**What is expected**
Each line from the line that includes "all: rewrite app_nil_r;" through the end of the material below must be transcribed exactly, with no other lines.

**Dataset extract**
══════════════════════════════

(** The payment request of a booking creation: present when the selected
    service is among the loaded ones and has a positive price. *)
Definition payment_request (services : list service) (service_id : string)
    (newBooking : string) : list request :=
  match List.find (fun s => bool_decide (sv_id s = service_id)) services with
  | Some service =>
      if Q_positive (sv_price service)
      then [Request (Payments_insert newBooking (sv_price service) PAYMENT_PENDING)]
      else []
  | None => []
  end.

Definition bookingData_of (business_id : string) (formData : Bookings.form)
    (start end_ : timestamp) : booking_data :=
  BookingData business_id (Bookings.customer_id formData)
    (Bookings.service_id formData) (or_null (Bookings.staff_id formData))
    start end_ (or_null (Bookings.notes formData)) (Bookings.status formData).

Lemma or_null_Some x : x <> "" -> or_null x = Some x.
Proof. intros H. unfold or_null. by rewrite bool_decide_eq_false_2. Qed.

(** The error line after a creation depends on the answer to the insert
    alone. *)
Lemma create_error
    (user : option user) (services : list service) (formData : Bookings.form)
    (st : page_state booking) (w : world)
    (business_id : string) (start end_ : timestamp) :
  business_id_of user = Some business_id ->
  Bookings.customer_id formData <> "" ->
  Bookings.service_id formData <> "" ->
  Bookings.start_time formData = Some start ->
  Bookings.end_time formData = Some end_ ->
  editing st = None ->
  error (result_of (run (Bookings.handleSubmit user services formData st) w))
  = match (backend (Bookings_insert
                      (bookingData_of business_id formData start end_)) w).1 with
    | Err insertError => or_default (message insertError) "Failed to save booking"
    | Ok _ => ""
    end.
Proof.
  intros Hb Hc Hs Hstart Hend Hedit.
  unfold Bookings.handleSubmit. rewrite Hb, (or_null_Some _ Hc), (or_null_Some _ Hs).
  rewrite Hstart, Hend. cbn [editing setSubmitting setError]. rewrite Hedit.
  fold (bookingData_of business_id formData start end_).
  rewrite result_of_call.
  destruct (backend (Bookings_insert _) w) as [[newBooking|insertError] w1];
    cbn [fst snd]; [|done].
  rewrite result_of_call.
  destruct (List.find _ services) as [service|];
    [destruct (Q_positive (sv_price service)); [rewrite result_of_call|]|].
  all: rewrite result_of_bind, run_ret; cbn [result_of fst error setSubmitting].
  all: by rewrite (proj1 (proj2 (loadBookings_spec user business_id _ _ Hb))).
Qed.

(** X11. Creating a booking is a sequence of separate requests. When
    the insert of the booking fails, it is the only request, the tables are
    as before and the form shows the error's message. When it succeeds, the
    requests to the backend are, in this order: the insert, the update of
    the customer's [last_visit], the insert of a payment (only when the
    selected service is among the loaded ones and its price is above 0) and
    the reload of the list; the answers to the second and third request are
    not looked at, and the form shows no error. *)
Theorem bookings_handleSubmit_create_steps
    (user : option user) (services : list service) (formData : Bookings.form)
    (st : page_state booking) (w : world)
    (business_id : string) (start end_ : timestamp) :
  business_id_of user = Some business_id ->
  Bookings.customer_id formData <> "" ->
  Bookings.service_id formData <> "" ->
  Bookings.start_time formData = Some start ->
  Bookings.end_time formData = Some end_ ->
  editing st = None ->
  let bookingData := bookingData_of business_id formData start end_ in
  let r := run (Bookings.handleSubmit user services formData st) w in
  match backend (Bookings_insert bookingData) w with
  | (Err insertError, w1) =>
      log_of r = [Request (Bookings_insert bookingData)]
      /\ db (world_of r) = db w
      /\ error (result_of r)
         = or_default (message insertError) "Failed to save booking"
  | (Ok newBooking, w1) =>
      to_backend (log_of r)
      = [Request (Bookings_insert bookingData);
         Request (Customers_update_last_visit start (Bookings.customer_id formData))]
        ++ payment_request services (Bookings.service_id formData) newBooking
        ++ [Request (Bookings_select business_id)]
      /\ error (result_of r) = ""
  end.
Proof.
  intros Hb Hc Hs Hstart Hend Hedit. cbv zeta.
  unfold Bookings.handleSubmit. rewrite Hb, (or_null_Some _ Hc), (or_null_Some _ Hs).
  rewrite Hstart, Hend. cbn [editing setSubmitting setError]. rewrite Hedit.
  fold (bookingData_of business_id formData start end_).
  next_request. destruct x as [newBooking|insertError].
  - next_request. unfold payment_request.
    destruct (List.find _ services) as [service|];
      [destruct (Q_positive (sv_price service)); [next_request|]|].
    all: rewrite run_bind;
      match goal with
      | |- context [run (Bookings.loadBookings ?u ?s) ?w] =>
          pose proof (loadBookings_spec u business_id s w Hb) as (Hl & He & _);
          destruct (run (Bookings.loadBookings u s) w) as [[a w'] l]
      end; cbn [result_of world_of log_of fst snd] in *;
      rewrite run_ret; cbn [result_of world_of log_of fst snd];
      split; [|cbn [error setSubmitting]; by rewrite He].
    all: rewrite app_nil_r; unfold to_backend in *;
      cbn [List.filter is_browser the_event negb app]; by rewrite Hl.
  - rewrite run_ret. cbn [result_of world_of log_of fst snd].
    split; [done|]. split; [|done].
    cbn [backend] in E. by eapply faulty_fails_clean, E; apply bookings_insert_fails_clean.
Qed.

══════════════════════════════

**Solved problem**
    all: rewrite app_nil_r; unfold to_backend in *;
      cbn [List.filter is_browser the_event negb app]; by rewrite Hl.
  - rewrite run_ret. cbn [result_of world_of log_of fst snd].
    split; [done|]. split; [|done].
    cbn [backend] in E. by eapply faulty_fails_clean, E; apply bookings_insert_fails_clean.
Qed.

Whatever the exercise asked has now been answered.